Dopo l'horror erotico DIABOLICAMENTE… LETIZIA, il regista Bugnatelli, nel 1983, recupera il girato di un film inutilizzato e lo monta insieme ad immagini di sé stesso in moviola, e realizza questo MIZZZZICA… MA CHE E' PROIBITISSIMO?. Di hard non c'è nulla, e le battute comiche non fanno ridere, così che il film, sorretto solamente poiché racchiuso da una sigla di titoli di testa e di coda, precipita nel surreale. E' un film ibrido, di montaggio, nato per salvarne un altro mai finito, a metà tra la finzione e il documentario.

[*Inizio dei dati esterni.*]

Lemma send_buf_is_n_sends_witness :
  (0 <= 3 <= 512 /\ 3 <= Z.of_nat (length [64; 0; 149; 7]) /\
   quiescent 6 4 sheet_full_speed) /\
  exists w',
    SdSpiOn.send_buf (sheet_port 6 4 counting_slave 17) 3
      (World sheet_full_speed [64; 0; 149; 7] []) = Done tt w' /\
    mosi (regs (dev w')) = [64; 0; 149] /\
    ram w' = [64; 0; 149; 7] /\
    quiescent 6 4 (dev w').
Proof.
  assert (quiescent 6 4 sheet_full_speed) as Hq.
  { split; [reflexivity|]. split; [reflexivity|].
    split; [reflexivity|discriminate]. }
  split.
  - split; [lia|]. split; [cbn; lia|exact Hq].
  - exact (proj2 (send_buf_is_n_sends 6 4 counting_slave 17 3
             (World sheet_full_speed [64; 0; 149; 7] [])
             ltac:(lia) ltac:(cbn; lia)) Hq).
Defined.

Lemma single_byte_operations_return_when_enabled_witness :
  (SPI_master 6 4 (regs sheet_full_speed) = true /\
   SS_output (regs sheet_full_speed) = true /\
   Z.testbit (SPCR (regs sheet_power_on)) 6 = false) /\
  (exists x w',
     SdSpiOn.receive (sheet_port 6 4 counting_slave 17)
       (World sheet_full_speed [] []) = Done x w' /\
     x = SPDR_rx (regs (dev w')) /\ SPIF_flag (regs (dev w')) = false) /\
  SdSpiOn.receive (sheet_port 6 4 counting_slave 17) (World sheet_power_on [] [])
  = Fault Hang.
Proof.
  split; [repeat split|].
  destruct (single_byte_operations_return_when_enabled 6 4 counting_slave 17 0
              (World sheet_full_speed [] [])) as [Hon _].
  destruct (single_byte_operations_return_when_enabled 6 4 counting_slave 17 0
              (World sheet_power_on [] [])) as [_ Hoff].
  destruct (Hon eq_refl eq_refl) as [(x & w' & Hrun & Hx & Hf & _) _].
  destruct (Hoff eq_refl eq_refl eq_refl) as [Hhang _].
  split; [|exact Hhang].
  exists x, w'. split; [exact Hrun|]. split; [exact Hx|exact Hf].
Defined.

Lemma receive_buf_clocks_dummy_bytes_at_any_rate_witness :
  (1 <= 3 < 65536 /\ 3 <= Z.of_nat (length [0; 0; 0]) /\
   quiescent 6 4 sheet_slow) /\
  exists w' (k : nat),
    SdSpiOn.receive_buf (sheet_port 6 4 counting_slave 17) 3
      (World sheet_slow [0; 0; 0] []) = Done 0 w' /\
    1 <= Z.of_nat k <= 3 /\
    mosi (regs (dev w')) = [] ++ replicate k 255 /\
    dr_writes (regs (dev w')) = (0 + Z.to_nat 3)%nat.
Proof.
  assert (quiescent 6 4 sheet_slow) as Hq
    by (split; [reflexivity|]; split; [reflexivity|];
        split; [reflexivity|discriminate]).
  split; [split; [lia|split; [cbn; lia|exact Hq]]|].
  destruct (receive_buf_clocks_dummy_bytes_at_any_rate 6 4 counting_slave 17 3
              (World sheet_slow [0; 0; 0] []))
    as (w' & k & Hrun & Hk & Hmosi & _ & Hdr & _);
    [lia|cbn; lia|exact Hq|].
  exists w', k. split; [exact Hrun|]. split; [exact Hk|].
  split; [exact Hmosi|exact Hdr].
Defined.

Lemma register_and_library_agree_on_a_quiescent_bus_witness :
  (shift_cycles (regs sheet_full_speed) <= 17 /\ 0 <= 2 < 65536 /\
   2 <= Z.of_nat (length [7; 8; 9]) /\ quiescent 6 4 sheet_full_speed /\
   length (SdSpiLib.sent SPI_fresh) = clocked (regs sheet_full_speed)) /\
  exists w1 v1,
    SdSpiOn.receive_buf (sheet_port 6 4 counting_slave 17) 2
      (World sheet_full_speed [7; 8; 9] []) = Done 0 w1 /\
    SdSpiLib.receive_buf counting_slave 2 (World SPI_fresh [7; 8; 9] [])
    = Done 0 v1 /\
    ram w1 = ram v1.
Proof.
  assert (shift_cycles (regs sheet_full_speed) <= 17) as Hturn by (now vm_compute).
  assert (quiescent 6 4 sheet_full_speed) as Hq
    by (split; [reflexivity|]; split; [reflexivity|];
        split; [reflexivity|discriminate]).
  split; [repeat split; (assumption || (cbn; lia) || reflexivity || apply Hq)|].
  destruct (register_and_library_agree_on_a_quiescent_bus 6 4 counting_slave 17 2
              (World sheet_full_speed [7; 8; 9] []) (World SPI_fresh [7; 8; 9] []))
    as (w1 & v1 & _ & _ & Hw & Hv & Hram & _);
    [exact Hturn|lia|cbn; lia|exact Hq|reflexivity|reflexivity|].
  exists w1, v1. split; [exact Hw|]. split; [exact Hv|exact Hram].
Defined.

Lemma quiescent_bus_after_each_operation_witness :
  (2 <= 6 <= 7 /\ 2 <= 4 <= 7 /\ 0 <= 2 < 65536 /\
   2 <= Z.of_nat (length [7; 8; 9]) /\
   quiescent 6 4 sheet_full_speed /\ shift_cycles (regs sheet_full_speed) <= 17) /\
  (exists w',
     SdSpiOn.send_buf (sheet_port 6 4 counting_slave 17) 2
       (World sheet_full_speed [7; 8; 9] []) = Done tt w' /\
     quiescent 6 4 (dev w')) /\
  (exists w',
     SdSpiOn.receive_buf (sheet_port 6 4 counting_slave 17) 2
       (World sheet_full_speed [7; 8; 9] []) = Done 0 w' /\
     quiescent 6 4 (dev w')).
Proof.
  assert (shift_cycles (regs sheet_full_speed) <= 17) as Hturn by (now vm_compute).
  assert (quiescent 6 4 sheet_full_speed) as Hq
    by (split; [reflexivity|]; split; [reflexivity|];
        split; [reflexivity|discriminate]).
  split.
  { split; [lia|]. split; [lia|]. split; [lia|]. split; [cbn; lia|].
    split; [exact Hq|exact Hturn]. }
  destruct (quiescent_bus_after_each_operation 6 4 counting_slave 17 2 0 2
              (World sheet_full_speed [7; 8; 9] []))
    as (_ & _ & _ & _ & Hs & Hr); [lia|lia|lia|cbn; lia|exact Hq|].
  split; [exact Hs|exact (Hr Hturn)].
Defined.

Lemma peripherals_agree_on_a_quiescent_bus_witness :
  (0 <= 2 < 65536 /\ 2 <= Z.of_nat (length [7; 8; 9]) /\
   quiescent 6 4 sheet_full_speed /\ shift_cycles (regs sheet_full_speed) <= 17) /\
  exists wp ws,
    SdSpi.receive_buf counting_slave 17 2 (World full_speed [7; 8; 9] [])
    = Done 0 wp /\
    SdSpiOn.receive_buf (sheet_port 6 4 counting_slave 17) 2
      (World sheet_full_speed [7; 8; 9] []) = Done 0 ws /\
    same_up_to_SPIF wp ws.
Proof.
  assert (shift_cycles (regs sheet_full_speed) <= 17) as Hturn by (now vm_compute).
  assert (quiescent 6 4 sheet_full_speed) as Hq
    by (split; [reflexivity|]; split; [reflexivity|];
        split; [reflexivity|discriminate]).
  split; [split; [lia|split; [cbn; lia|split; [exact Hq|exact Hturn]]]|].
  destruct (peripherals_agree_on_a_quiescent_bus 6 4 counting_slave 17 2 0
              (World sheet_full_speed [7; 8; 9] []))
    as (_ & _ & _ & Hr); [lia|cbn; lia|exact Hq|].
  exact (Hr Hturn).
Defined.
(** X4. Whenever [check_args] returns, it returns the very report file it
    was given, even if the caller passed a [--report-path] of their own; the
    only thing it has changed is the argument list, which now contains
    [--report-path]; files, output streams and clock are untouched. *)
Theorem check_args_return_value {P : Platform}
    (rf x : string) (w w' : world) :
  check_args rf w = (Ret x, w') ->
  x = rf
  /\ w' = with_argv w (prepared_argv rf (argv w))
  /\ PyStr.mem "--report-path" (argv w') = true
  /\ fs w' = fs w /\ stdout w' = stdout w /\ stderr w' = stderr w /\ ticks w' = ticks w.
Proof.
  intros H.
  destruct (check_args_cases rf w) as [E|[[f E]|[(e & f & E)|(_ & _ & E)]]];
    rewrite E in H; try discriminate.
  inversion H; subst x w'. simpl. repeat split.
  unfold prepared_argv.
  set (a1 := if PyStr.mem "--report-path" (argv w) then argv w
             else argv w ++ ["--report-path"; rf]).
  assert (M1 : PyStr.mem "--report-path" a1 = true).
  { subst a1. destruct (PyStr.mem "--report-path" (argv w)) eqn:E1; [exact E1|].
    rewrite mem_app, mem_two. simpl. apply orb_true_r. }
  set (a2 := if PyStr.mem "--config" a1 then a1 ++ ["--config"; "src/gitleaks.toml"] else a1).
  assert (M2 : PyStr.mem "--report-path" a2 = true).
  { subst a2. destruct (PyStr.mem "--config" a1); [|exact M1].
    rewrite mem_app, M1. reflexivity. }
  destruct (PyStr.mem "gitleaks" (tail a2)); [|exact M2].
  rewrite mem_remove_first_ne by discriminate. exact M2.
Qed.

Lemma check_args_return_value_witness :
  let P := Demo.platform (Demo.failing_child "") in
  let w := Demo.start ["prog"; "detect"; "--report-path"; "mine.json"] ∅ Demo.no_fault in
  "report_t.json" = "report_t.json"
  /\ PyStr.mem "--report-path" (argv w) = true.
Proof.
  intros P w.
  destruct (check_args_return_value (P := P) "report_t.json" "report_t.json" w w)
    as (E & _ & M & _).
  - reflexivity.
  - split; [exact E | exact M].
Defined.
(** X6.  In a plan that the sample-accurate planner returns, the chunk at
    position [k] has the index [k], starts at sample [k * chunk_samples],
    which lies inside the audio, and carries the sample rate and the channel
    count; it ends at most [chunk_samples + overlap_samples] samples after
    its start and not beyond the audio when the overlap is not negative; and
    [chunk_samples] is positive. *)
Theorem perfect_chunk_fields {A : Type} (audio_data : list A)
    (chunk_duration overlap_duration rate n_channels : Z)
    (plan : list chunk_info) (k : nat) (c : chunk_info) :
  split_audio_with_perfect_overlap audio_data chunk_duration overlap_duration rate
    n_channels = Done plan ->
  plan !! k = Some c ->
  0 < chunk_samples chunk_duration rate /\
  index c = Z.of_nat k /\
  start_sample c = Z.of_nat k * chunk_samples chunk_duration rate /\
  start_sample c < Z.of_nat (length audio_data) /\
  sample_rate c = rate /\
  channels c = n_channels /\
  (0 <= overlap_samples overlap_duration rate ->
   start_sample c < end_sample c <= Z.of_nat (length audio_data) /\
   end_sample c - start_sample c
     <= chunk_samples chunk_duration rate + overlap_samples overlap_duration rate).
Proof.
  intros Hrun Hk. apply perfect_returns in Hrun.
  destruct (perfect_outcome _ _ _ _ _ _ Hrun) as (n & -> & Hend & Hpass).
  assert (Hkn : (k < n)%nat).
  { apply lookup_lt_Some in Hk. now rewrite perfect_chunks_length in Hk. }
  pose proof (Hpass k Hkn) as Hstart. pose proof (Hpass O ltac:(lia)) as H0.
  assert (Hcs : 0 < chunk_samples chunk_duration rate) by nia.
  apply perfect_chunks_lookup in Hk. subst c. cbn [index start_sample end_sample
    sample_rate channels perfect_chunk].
  split; [exact Hcs|]. split; [lia|]. split; [lia|]. split; [lia|].
  split; [reflexivity|]. split; [reflexivity|].
  intros Hov. unfold perfect_end.
  destruct (Z.ltb_spec (0 + Z.of_nat k * chunk_samples chunk_duration rate
                        + chunk_samples chunk_duration rate)
              (Z.of_nat (length audio_data))); lia.
Qed.

Lemma perfect_chunk_fields_witness :
  split_audio_with_perfect_overlap (repeat tt 14) 5 3 1 1 =
    Done [mk_chunk 0 0 8 5 1 1; mk_chunk 1 5 13 10 1 1; mk_chunk 2 10 14 15 1 1] /\
  start_sample (mk_chunk 1 5 13 10 1 1) = Z.of_nat 1 * chunk_samples 5 1.
Proof.
  assert (Hrun : split_audio_with_perfect_overlap (repeat tt 14) 5 3 1 1 =
    Done [mk_chunk 0 0 8 5 1 1; mk_chunk 1 5 13 10 1 1; mk_chunk 2 10 14 15 1 1])
    by (vm_compute; reflexivity).
  split; [exact Hrun|].
  exact (proj1 (proj2 (proj2
           (perfect_chunk_fields (repeat tt 14) 5 3 1 1 _ 1%nat _ Hrun eq_refl)))).
Defined.

End PlannerExtras.

(** ** Planning, writing the chunks and stitching them *)

Module PipelineFacts.
Import Planner PlannerFacts Stitcher StitcherFacts Pipeline.

Section RoundTrip.
Variable sample : Type.
Variable scale : Q -> sample -> sample.
Variable audio_data : Stitcher.ndarray sample.
Variables (sr overlap_duration : Z).

Local Abbreviation total := (shape0 audio_data).
Local Abbreviation ovs := (overlap_duration * sr).
Local Abbreviation file_of := (chunk_file sample audio_data sr).
Local Abbreviation related := (same_or_faded sample scale).
Local Abbreviation kept := (Stitcher.kept_rows sample scale overlap_duration).

(** The points of the fade curve lie between 0 and 1. *)
Lemma linspace01_bounds n j :
  0 <= j < n -> (0 <= linspace01 n j <= 1)%Q.
Proof.
  intros Hj. unfold linspace01.
  destruct (Z.eqb_spec n 1) as [_|Hn]; [split; discriminate|].
  assert (Hpos : (0 < inject_Z (n - 1))%Q) by (rewrite <- (Zlt_Qlt 0); lia).
  split.
  - apply Qle_shift_div_l; [exact Hpos|]. rewrite Qmult_0_l.
    rewrite <- (Zle_Qle 0). lia.
  - apply Qle_shift_div_r; [exact Hpos|]. rewrite Qmult_1_l.
    rewrite <- Zle_Qle. lia.
Qed.

Lemma related_refl l : Forall2 related l l.
Proof. induction l; constructor; [now left | assumption]. Qed.

(** The fade changes a row only by a factor of the curve. *)
Lemma fade_in_related (a : Stitcher.ndarray sample) :
  Forall2 related (rows (Stitcher.fade_in sample scale a sr)) (rows a).
Proof.
  apply Forall2_same_length_lookup_2; [apply fade_in_length|].
  intros j out src Hout Hsrc.
  rewrite fade_in_lookup, Hsrc in Hout. simpl in Hout. inversion Hout as [Heq]. clear Hout.
  destruct (Z.ltb_spec (Z.of_nat j) (fade_samples a sr)) as [Hj|_]; [|now left].
  right. eexists. split; [|reflexivity]. apply linspace01_bounds. lia.
Qed.

(** What a chunk after the first adds to the output: the rows of the source
    from [overlap_samples] after its start to its end. *)
Lemma kept_related (c : chunk_info) :
  0 <= ovs ->
  0 <= start_sample c <= end_sample c ->
  end_sample c <= total ->
  Forall2 related (kept (file_of c))
    (if end_sample c - start_sample c >? ovs
     then Py.slice (rows audio_data) (start_sample c + ovs) (end_sample c)
     else []).
Proof.
  intros HO Hc Hend.
  unfold Stitcher.kept_rows, Stitcher.trim_and_fade, chunk_file. cbn [wav_data wav_rate].
  unfold shape0 at 1. cbn [rows ncols]. unfold chunk_data.
  unfold shape0 in Hend.
  rewrite slice_length by lia. rewrite Z2Nat.id by lia.
  destruct (Z.gtb_spec (end_sample c - start_sample c) ovs) as [Hlong|Hshort];
    [|constructor].
  match goal with
  | |- Forall2 _ (rows (Stitcher.fade_in _ _ ?t _)) ?r =>
      replace r with (rows t); [apply fade_in_related|]
  end.
  cbn [rows].
  rewrite slice_from_in_range by (rewrite slice_length; lia).
  rewrite !slice_in_range by lia.
  rewrite drop_drop. f_equal. lia.
Qed.

(** The chunks of a chain after the first add, one after the other, the
    rows of the source that follow the end of the chunk before. *)
Lemma chain_kept s plan :
  chain total ovs s plan -> 0 <= s -> 0 <= ovs ->
  Forall2 related (concat (List.map (fun c => kept (file_of c)) plan))
    (drop (Z.to_nat (Z.min (s + ovs) total)) (rows audio_data)).
Proof.
  induction 1 as [s Hs|s c rest Hstart Hlt Hsplit Hend Hrest IH]; intros Hs0 HO.
  - simpl. rewrite drop_ge by (unfold shape0 in *; lia). constructor.
  - cbn [List.map concat].
    assert (He : end_sample c = Z.min (actual_split_sample c + ovs) total).
    { rewrite Hend. destruct (Z.ltb_spec (actual_split_sample c) total); lia. }
    specialize (IH ltac:(lia) HO). rewrite <- He in IH.
    pose proof (kept_related c HO ltac:(lia) ltac:(lia)) as Hk.
    destruct (Z.gtb_spec (end_sample c - start_sample c) ovs) as [Hlong|Hshort].
    + rewrite Z.min_l by lia.
      rewrite <- (slice_to_end (rows audio_data) (s + ovs)) by (unfold shape0 in *; lia).
      rewrite <- (slice_app (rows audio_data) (s + ovs) (end_sample c))
        by (unfold shape0 in *; lia).
      apply Forall2_app; [now rewrite <- Hstart at 1|].
      rewrite slice_to_end by (unfold shape0 in *; lia). exact IH.
    + inversion Hk as [Hnil|]. cbn [app].
      replace (Z.min (s + ovs) total) with (end_sample c) by lia. exact IH.
Qed.
(* ===================================================================== *)
(*  Findupbitjewel: the altcoin screener                                 *)
(*                                                                       *)
(*  Shallow embedding of                                                 *)
(*    src/analysis/altcoin_screener.py  (ScreenerCriteria,               *)
(*                                       UpbitAltcoinScreener)           *)
(*    src/analysis/technical.py         (TechnicalAnalyzer: RSI, CCI,    *)
(*                                       stochastic, volume indicators,  *)
(*                                       trading signals)                *)
(*    src/data/collector.py             (UpbitDataCollector)             *)
(*    src/main.py                       (the criteria of find_gems)      *)
(*  and the properties of the screening pipeline proved about it.        *)
(*                                                                       *)
(*  Numbers.  Python floats and numpy float64 are modelled by [fval]:    *)
(*  an exact rational, one of the two infinities, or NaN.  Finite        *)
(*  results are exact (no rounding) and there is a single zero; the      *)
(*  special values follow IEEE 754 as pandas/numpy apply it.             *)
(* ===================================================================== *)

From Stdlib Require Import QArith Qabs Lqa Lia List Bool Sorted.
From stdpp Require Import gmap strings list.

Local Open Scope Q_scope.

(* ===================================================================== *)
(*  Part I.  Definitions                                                 *)
(* ===================================================================== *)

(* --------------------------------------------------------------------- *)
(*  Floating-point values                                                *)
(* --------------------------------------------------------------------- *)

Module PyFloat.

Inductive fval : Type :=
| Fin (q : Q)
| PInf
| NInf
| NaN.

Definition Qltb (x y : Q) : bool := negb (Qle_bool y x).

Definition is_nan (x : fval) : bool :=
  match x with NaN => true | _ => false end.

Definition is_finite (x : fval) : bool :=
  match x with Fin _ => true | _ => false end.
Lemma step_delete_gone sv i :
  available sv → unique_ids sv →
  stored (TodoService.step sMembers sv (TodoService.Delete i)) i = None.
Proof.
  intros Hav Hnd. simpl. destruct (stored sv i) as [todo|] eqn:Hst.
  - by destruct (deleteTodo_stored sv i todo Hav Hnd Hst) as (sv'&->&?&_).
  - by rewrite deleteTodo_missing.
Qed.

Lemma step_sound sv used op :
  sound sv → covers used sv → fresh_op used op →
  sound (TodoService.step sMembers sv op) ∧
  covers (op_used used op) (TodoService.step sMembers sv op).
Proof.
  intros (Hav&Hwk&Hnd) Hcov Hfresh.
  assert (∀ todo, op = TodoService.Create todo → stored sv (id todo) = None)
    as Hnew.
  { intros todo ->. simpl in Hfresh. apply eq_None_not_Some.
    intros Hs. by apply Hfresh, Hcov. }
  split; [split; [by apply step_available|
                  split; [by apply step_well_keyed|
                          by apply step_unique_ids]]|].
  intros j Hj. destruct (decide (j ∈ op_used used op)) as [|Hnin]; [done|].
  exfalso. assert (stored sv j = None) as Hst.
  { apply eq_None_not_Some. intros Hs. apply Hnin.
    destruct op; simpl; try apply elem_of_cons; auto. }
  rewrite step_stored_None in Hj; [by destruct Hj|done..| |done].
  intros todo -> <-. apply Hnin. simpl. by left.
Qed.

Lemma run_sound ops sv used :
  sound sv → covers used sv → fresh_creates used ops →
  sound (TodoService.run sMembers ops sv) ∧
  covers (used_after used ops) (TodoService.run sMembers ops sv).
Proof.
  revert sv used. induction ops as [|op ops IH]; intros sv used Hs Hc Hf;
    [done|].
  destruct Hf as [Hop Hrest].
  destruct (step_sound sv used op Hs Hc Hop) as [Hs' Hc'].
  simpl. by apply IH.
Qed.
Lemma X17_witness :
  ctrlPress ctrlN = true /\
  useTaskShortcuts (Some 1%nat) (Some 2%nat) (Some 3%nat) None ctrlN = Ran 1%nat.
Proof.
  split; [reflexivity|].
  rewrite (X17_ctrl_shortcuts nat (Some 1%nat) (Some 2%nat) (Some 3%nat) None
             ctrlN eq_refl).
  reflexivity.
Defined.

Lemma X18_witness :
  plainPress escape = true /\
  useTaskShortcuts (Some 1%nat) (Some 2%nat) (Some 3%nat) None escape = Ran 2%nat /\
  useTaskShortcuts (Some 1%nat) (Some 2%nat) (Some 3%nat) None
                   (mkKeyboardEvent false false false false "n") = Ignored.
Proof.
  split; [reflexivity|]. split.
  - destruct (X18_plain_keys nat (Some 1%nat) (Some 2%nat) (Some 3%nat) None
                escape eq_refl) as [Hesc _].
    apply Hesc. reflexivity.
  - destruct (X18_plain_keys nat (Some 1%nat) (Some 2%nat) (Some 3%nat) None
                (mkKeyboardEvent false false false false "n") eq_refl)
      as [_ Hchar].
    apply Hchar. reflexivity.
Defined.

Lemma X19_witness :
  Page.keyDown escape editingMilk = Some (Page.mkState false twoTasks) /\
  tasks (Page.store (Page.mkState false twoTasks))
  = tasks (Page.store editingMilk).
Proof.
  split; [reflexivity|].
  apply (X19_shortcut_listener_never_touches_the_tasks escape editingMilk
           (Page.mkState false twoTasks)).
  reflexivity.
Defined.

Lemma X20_witness :
  Page.keyDown escape editingMilk = Some (Page.mkState false twoTasks) /\
  Page.keyDown ctrlN (Page.mkState false (startEditingTask milkTask twoTasks))
  = Some (Page.mkState true twoTasks).
Proof.
  split.
  - destruct (X20_escape_and_new_task escape editingMilk) as [Hesc _].
    rewrite Hesc; reflexivity.
  - destruct (X20_escape_and_new_task ctrlN
                (Page.mkState false (startEditingTask milkTask twoTasks)))
      as [_ Hnew].
    rewrite Hnew; reflexivity.
Defined.

Lemma X21_witness :
  editingTask (Page.store editingMilk) <> None /\
  map id (tasks (Page.store
                   (fst (Page.onSubmit tickingClock freshDigits callMum
                                       editingMilk world0))))
  = map id (tasks twoTasks).
Proof.
  assert (Hed : editingTask (Page.store editingMilk) <> None)
    by (simpl; discriminate).
  split; [exact Hed|].
  pose proof (X21_form_submission tickingClock freshDigits callMum editingMilk
                world0) as H.
  cbv zeta in H. destruct H as [_ [_ [_ [_ Hids]]]].
  apply Hids. exact Hed.
Defined.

Scarno, lento, e con un montaggio prolisso con inutili raccordi (asciugamani appesi al muro, vasi di fiori e comodini), è motivo di interesse soltanto come tentativo di descrivere un'epoca e una proibitiva branchia del cinema italiano. Ma l'operazione è controproducente. Se l'intento era quello di sollecitare una maggior liberalizzazione della censura, fallisce: maschilista e ingenuamente razzista (nei confronti dell'omosessualità e della donna), non brilla di critica sociale, si dimostra anzi compiacente di una società e di un modo di pensare retrogradi; un fallimento intellettuale che non offre spunti di emancipazione, se non l'effetto contrario, quello di prendere gratuitamente in giro il potere della censura senza validi argomenti per contraddirlo, rendendolo così più forte e, per certi aspetti, giustificandolo. Non erano certo opere come questa a scandalizzare le commissioni. Involontario manifesto di un'epoca, possiede una vaga valenza nostalgica per chi frequentava le sale cinematografiche "a luce rossa". A pochi minuti dalla conclusione compare, in un piccolo ruolo, Femi Benussi.